BEGIN Study material
Lemma record_frame k i t c v u s k' : k' <> k -> same_at k' s (record_precision_result k i t c v u s).2.
Proof. intros Hk. unfold record_precision_result. repeat case_match; frame. Qed.
Lemma finish_frame k t a ok m ac s k' : k' <> k -> same_at k' s (finish_precision_action k t a ok m ac s).2.
Proof. intros Hk. unfold finish_precision_action. repeat case_match; frame. Qed.
Lemma clear_frame k s k' : k' <> k -> same_at k' s (clear_precision_group_state k s).
Proof. intros Hk. frame. Qed.

Lemma clear_represents k s : represents k (clear_precision_group_state k s) (Watching 0).
Proof. cbn. fields. by rewrite !flag_delete, !count_delete, !lookup_delete_eq. Qed.

(** One method at its own key. *)
Ltac at_key := cbn [represents fst snd]; fields; rewrite ?flag_insert, ?count_insert, ?flag_delete, ?count_delete, ?lookup_insert_eq, ?lookup_delete_eq;
  repeat split; try done; try congruence.

Lemma record_simulates k i t c v u s p : u <> EmptyString -> represents k s p ->
  (record_precision_result k i t c v u s).1 = (spec_record i t c v u p).1 /\
  represents k (record_precision_result k i t c v u s).2 (spec_record i t c v u p).2.
Proof.
  intros Hu Hp. unfold record_precision_result, spec_record. destruct p as [n|n tk|n m|n tk m].
  - pose proof Hp as (Ha & Hr & Hc & Ht & Hct & Hm & Hn & Hs). rewrite Ha, Hr, Hc, Hn. cbn [orb].
    destruct v; cbn [negb]; [|done]. destruct i; cbn [negb]; [|by at_key]. destruct (t <=? n + 1); by at_key.
  - pose proof Hp as (Ha & Hr & Hc & Ht & Hte & Hct & Hm & Hn & Hs). rewrite Ha, Hr, Hn. cbn [orb]. done.
  - pose proof Hp as (Ha & Hr & Hc & Ht & Hct & Hm & Hn & Hs). rewrite Ha, Hr, Hc, Hs. cbn [orb].
    destruct v; cbn [negb]; [|done]. destruct i; [by at_key|]. destruct (c <=? n + 1); by at_key.
  - pose proof Hp as (Ha & Hr & Hc & Ht & Hct & Hte & Hm & Hn & Hs). rewrite Ha, Hr, Hc, Hs. cbn [orb]. done.
Qed.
END Study material
» Requirement:
Only the lines from the one with "Hs. cbn [orb]. done." through the final line above belong in the answer, each reproduced word for word.

» Task answer:
  - pose proof Hp as (Ha & Hr & Hc & Ht & Hct & Hte & Hm & Hn & Hs). rewrite Ha, Hr, Hc, Hs. cbn [orb]. done.
Qed.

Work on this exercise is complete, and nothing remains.